(* ===== verification/_CoqProject ===== *)
-Q . S2P
Prelude.v
PyValue.v
PosixPath.v
PyFloat.v
Utf8.v
Sha256.v
Json.v
Protocol.v
Launcher.v
Policy.v
PyTime.v
Redaction.v
JobStore.v
Secrets.v
Traced.v
HostSystem.v
Recovery.v
JobRun.v
Agent.v
TaskEngine.v
Resources.v
SocketHost.v
KeyFile.v
Plans.v
OpsClient.v
Sse.v
PyText.v
PurePath.v
RuntimeSpec.v
RuntimeBase.v
RuntimeDisk.v
JsonBytes.v
RuntimeVllm.v
RuntimeSglang.v
RuntimeLlamaCpp.v
RuntimeOther.v
RuntimeChecks.v
RuntimeCommands.v
DeployHost.v
DeployContract.v
DeployTraces.v
DeployActions.v
DeployActionSafety.v
DeployActionFailures.v
DeployActionResults.v
DeploySim.v
ModelCapabilities.v
DeployPorts.v
DeployResolve.v
DeployAdapters.v
DeployChanges.v
DeployChangeSafety.v
DeployAccounting.v
DeployChangeSim.v
DeployTemplates.v
GatewayRouting.v
GatewayUpstream.v
PlanExecutor.v
PlanSafety.v
PlanOutput.v
PlanPolling.v
PlanFindings.v
Responses.v
ResponsesStream.v
ResponsesProtocol.v
ResponsesContent.v
(** A numeral has no more digits than its value needs. *)
Lemma dec_length n k : 0 <= n < 10 ^ k -> 1 <= k -> zlen (dec n) <= k.
Proof.
  intros Hn Hk. destruct (dec_nonneg n ltac:(lia)) as [Hd Hne].
  destruct (dec_value n ltac:(lia)) as [Hv [E|Hh]].
  { rewrite E. unfold zlen. cbn. lia. }
  destruct (Z.le_gt_cases (zlen (dec n)) k) as [|Hgt]; [done|]. exfalso.
  destruct (dec n) as [|c l] eqn:E; [done|]. cbn [forallb] in Hd.
  apply andb_true_iff in Hd as [Hc Hl]. unfold is_digit in Hc. split_bools.
  assert (c <> 48) by (intros ->; by apply Hh).
  unfold digits_value in Hv. cbn [fold_left] in Hv.
  pose proof (digits_fold_bound l (0 * 10 + (c - 48)) Hl ltac:(lia)) as Hb. rewrite Hv in Hb.
  rewrite zlen_cons in Hgt.
  assert (10 ^ k <= 10 ^ zlen l) by (apply Z.pow_le_mono_r; lia).
  assert (0 < 10 ^ zlen l) by (apply Z.pow_pos_nonneg; [lia|apply zlen_nonneg]). nia.
Qed.

Lemma dec_neg n : n < 0 -> dec n = 45 :: dec (- n).
Proof. destruct n as [|p|p]; [lia|lia|]. reflexivity. Qed.

#[global] Arguments str _ : simpl never.
#[global] Arguments dec _ : simpl never.
(* ===== verification/Utf8.v ===== *)
(** * UTF-8

    Python's [bytes.decode("utf-8")], with the strict and the replacing error
    handlers, and [str.encode("utf-8")].  The decoder reads one character at
    a time; on a malformed sequence it consumes the longest prefix that could
    have started a character, which is what the replacing handler turns into
    one U+FFFD. *)
From Stdlib Require Import ZArith Lia Bool String.
From stdpp Require Import prelude.
From S2P Require Import Prelude PyValue.
Open Scope Z_scope.

Definition between (lo hi c : Z) : bool := (lo <=? c) && (c <=? hi).
Definition continuation (c : Z) : bool := between 128 191 c.

(** The byte after a lead byte: the ranges exclude overlong forms, surrogates
    and code points above U+10FFFF. *)
Definition second_ok (lead c : Z) : bool :=
  if lead =? 224 then between 160 191 c
  else if lead =? 237 then between 128 159 c
  else if lead =? 240 then between 144 191 c
  else if lead =? 244 then between 128 143 c
  else continuation c.

Definition nth_byte (n : nat) (s : bytes) : Z := nth n s (-1).

(** The first character and its length, or the length of a malformed prefix. *)
Definition utf8_step (s : bytes) : option Z * nat :=
  let b0 := nth_byte 0 s in let b1 := nth_byte 1 s in
  let b2 := nth_byte 2 s in let b3 := nth_byte 3 s in
  if between 0 127 b0 then (Some b0, 1%nat)
  else if between 194 223 b0 then
    if continuation b1 then (Some ((b0 - 192) * 64 + (b1 - 128)), 2%nat) else (None, 1%nat)
  else if between 224 239 b0 then
    if negb (second_ok b0 b1) then (None, 1%nat)
    else if negb (continuation b2) then (None, 2%nat)
    else (Some ((b0 - 224) * 4096 + (b1 - 128) * 64 + (b2 - 128)), 3%nat)
  else if between 240 244 b0 then
    if negb (second_ok b0 b1) then (None, 1%nat)
    else if negb (continuation b2) then (None, 2%nat)
    else if negb (continuation b3) then (None, 3%nat)
    else (Some ((b0 - 240) * 262144 + (b1 - 128) * 4096 + (b2 - 128) * 64 + (b3 - 128)), 4%nat)
  else (None, 1%nat).

Fixpoint decode_strict_fuel (fuel : nat) (s : bytes) : option pystr :=
  match s, fuel with
  | [], _ => Some []
  | _, O => None
  | _, S k =>
      match utf8_step s with
      | (Some c, n) =>
          match decode_strict_fuel k (drop n s) with Some r => Some (c :: r) | None => None end
      | (None, _) => None
      end
  end.

(** [s.decode("utf-8")]; [None] is [UnicodeDecodeError]. *)
Definition utf8_decode (s : bytes) : option pystr := decode_strict_fuel (length s) s.

Definition REPLACEMENT : Z := 65533.

Fixpoint decode_replace_fuel (fuel : nat) (s : bytes) : pystr :=
  match s, fuel with
  | [], _ => []
  | _, O => []
  | _, S k =>
      match utf8_step s with
      | (Some c, n) => c :: decode_replace_fuel k (drop n s)
      | (None, n) => REPLACEMENT :: decode_replace_fuel k (drop n s)
      end
  end.

(** [s.decode("utf-8", errors="replace")] *)
Definition utf8_decode_replace (s : bytes) : pystr := decode_replace_fuel (length s) s.

Definition is_surrogate (c : Z) : bool := between 55296 57343 c.
Definition is_code_point (c : Z) : bool := between 0 1114111 c.
Definition is_scalar (c : Z) : bool := is_code_point c && negb (is_surrogate c).

Definition encode_char (c : Z) : bytes :=
  if c <? 128 then [c]
  else if c <? 2048 then [192 + c / 64; 128 + c mod 64]
  else if c <? 65536 then [224 + c / 4096; 128 + c / 64 mod 64; 128 + c mod 64]
  else [240 + c / 262144; 128 + c / 4096 mod 64; 128 + c / 64 mod 64; 128 + c mod 64].

(** [s.encode("utf-8")]; [None] is [UnicodeEncodeError] (a lone surrogate). *)
Definition utf8_encode (s : pystr) : option bytes :=
  if forallb is_scalar s then Some (concat (map encode_char s)) else None.

Definition is_byte (b : Z) : bool := between 0 255 b.

(** ** Lemmas *)

Lemma between_spec lo hi c : between lo hi c = true <-> lo <= c <= hi.
Proof. unfold between. rewrite andb_true_iff, !Z.leb_le. lia. Qed.

Lemma between_reflect lo hi c : reflect (lo <= c <= hi) (between lo hi c).
Proof. apply iff_reflect. symmetry. apply between_spec. Qed.

Ltac byte_cases :=
  repeat (match goal with
  | |- context [between ?a ?b ?c] => destruct (between_reflect a b c); try lia
  | |- context [?a =? ?b] => destruct (Z.eqb_spec a b); try lia
  | |- context [?a <? ?b] => destruct (Z.ltb_spec a b); try lia
  end; cbn [andb orb negb]).

Lemma is_scalar_spec c : is_scalar c = true <-> (0 <= c <= 55295 \/ 57344 <= c <= 1114111).
Proof.
  unfold is_scalar, is_code_point, is_surrogate.
  rewrite andb_true_iff, negb_true_iff, between_spec.
  destruct (between_reflect 55296 57343 c); split; intros; lia || (split; [lia|done]) || (exfalso; lia) || naive_solver lia.
Qed.

(** One encoded character is decoded whatever follows it. *)
Lemma utf8_step_encode c r :
  is_scalar c = true -> utf8_step (encode_char c ++ r) = (Some c, length (encode_char c)).
Proof.
  intros Hc%is_scalar_spec. unfold encode_char.
  destruct (Z.ltb_spec c 128); [|destruct (Z.ltb_spec c 2048); [|destruct (Z.ltb_spec c 65536)]];
    unfold utf8_step, nth_byte; cbn [app nth length].
  - byte_cases. done.
  - assert (0 <= c mod 64 < 64) by (apply Z.mod_pos_bound; lia).
    assert (E : c = 64 * (c / 64) + c mod 64) by (apply Z.div_mod; lia).
    unfold continuation. byte_cases. f_equal. f_equal. lia.
  - assert (0 <= c mod 64 < 64) by (apply Z.mod_pos_bound; lia).
    assert (E : c = 64 * (c / 64) + c mod 64) by (apply Z.div_mod; lia).
    assert (0 <= c / 64 mod 64 < 64) by (apply Z.mod_pos_bound; lia).
    assert (E' : c / 64 = 64 * (c / 64 / 64) + c / 64 mod 64) by (apply Z.div_mod; lia).
    rewrite Z.div_div in E' by lia. change (64 * 64) with 4096 in E'.
    unfold continuation, second_ok, continuation. byte_cases; f_equal; f_equal; lia.
  - assert (0 <= c mod 64 < 64) by (apply Z.mod_pos_bound; lia).
    assert (E : c = 64 * (c / 64) + c mod 64) by (apply Z.div_mod; lia).
    assert (0 <= c / 64 mod 64 < 64) by (apply Z.mod_pos_bound; lia).
    assert (E' : c / 64 = 64 * (c / 64 / 64) + c / 64 mod 64) by (apply Z.div_mod; lia).
    rewrite Z.div_div in E' by lia. change (64 * 64) with 4096 in E'.
    assert (0 <= c / 4096 mod 64 < 64) by (apply Z.mod_pos_bound; lia).
    assert (E'' : c / 4096 = 64 * (c / 4096 / 64) + c / 4096 mod 64) by (apply Z.div_mod; lia).
    rewrite Z.div_div in E'' by lia. change (4096 * 64) with 262144 in E''.
    unfold continuation, second_ok, continuation. byte_cases; f_equal; f_equal; lia.
Qed.

Lemma encode_char_length c : (1 <= length (encode_char c) <= 4)%nat.
Proof. unfold encode_char. repeat (destruct (_ <? _)); cbn; lia. Qed.

Lemma decode_strict_valid k s c n :
  utf8_step s = (Some c, n) ->
  decode_strict_fuel (S k) s
  = match decode_strict_fuel k (drop n s) with Some r => Some (c :: r) | None => None end.
Proof. destruct s; [done|]. cbn [decode_strict_fuel]. by intros ->. Qed.

(** Decoding inverts encoding. *)
Lemma utf8_roundtrip s b : utf8_encode s = Some b -> utf8_decode b = Some s.
Proof.
  unfold utf8_encode. destruct (forallb is_scalar s) eqn:Hs; [|done]. intros [= <-].
  unfold utf8_decode. generalize (le_n (length (concat (map encode_char s)))).
  generalize (length (concat (map encode_char s))) at 2 3 as fuel.
  induction s as [|c s IH]; intros fuel Hf; [by destruct fuel|].
  cbn [forallb] in Hs. apply andb_true_iff in Hs as [Hc Hs].
  cbn [map concat] in *. pose proof (encode_char_length c) as Hl.
  rewrite length_app in Hf. destruct fuel as [|k]; [lia|].
  erewrite decode_strict_valid by by apply utf8_step_encode.
  rewrite drop_app_length, IH by (done || lia). done.
Qed.

Lemma utf8_decode_ascii s : is_ascii s = true -> utf8_decode s = Some s.
Proof.
  intros Hs. apply utf8_roundtrip. unfold utf8_encode.
  assert (Hc : forall c, In c s -> 0 <= c < 128).
  { unfold is_ascii in Hs. rewrite forallb_forall in Hs. intros c H%Hs. split_bools. lia. }
  clear Hs. assert (forallb is_scalar s = true) as ->.
  { apply forallb_forall. intros c H%Hc. apply is_scalar_spec. lia. }
  f_equal. induction s as [|c s IH]; [done|]. cbn [map concat].
  rewrite IH by (intros; apply Hc; by right).
  assert (c <? 128 = true) as E by (apply Z.ltb_lt; apply Hc; by left).
  unfold encode_char. by rewrite E.
Qed.

Example utf8_decode_replace_partial :
  utf8_decode_replace [226; 130; 65; 195; 169; 240; 159] = [65533; 65; 233; 65533].
Proof. reflexivity. Qed.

++++++

### [ABOUT THIS TASK]
The range runs from the line with "let b2 := nth_byte" up to and including the line with "else (Some ((b0 - 224)" in the listing above; please write out exactly those lines and nothing more.

### [ANSWER AREA]
  let b2 := nth_byte 2 s in let b3 := nth_byte 3 s in
  if between 0 127 b0 then (Some b0, 1%nat)
  else if between 194 223 b0 then
    if continuation b1 then (Some ((b0 - 192) * 64 + (b1 - 128)), 2%nat) else (None, 1%nat)
  else if between 224 239 b0 then
    if negb (second_ok b0 b1) then (None, 1%nat)
    else if negb (continuation b2) then (None, 2%nat)
    else (Some ((b0 - 224) * 4096 + (b1 - 128) * 64 + (b2 - 128)), 3%nat)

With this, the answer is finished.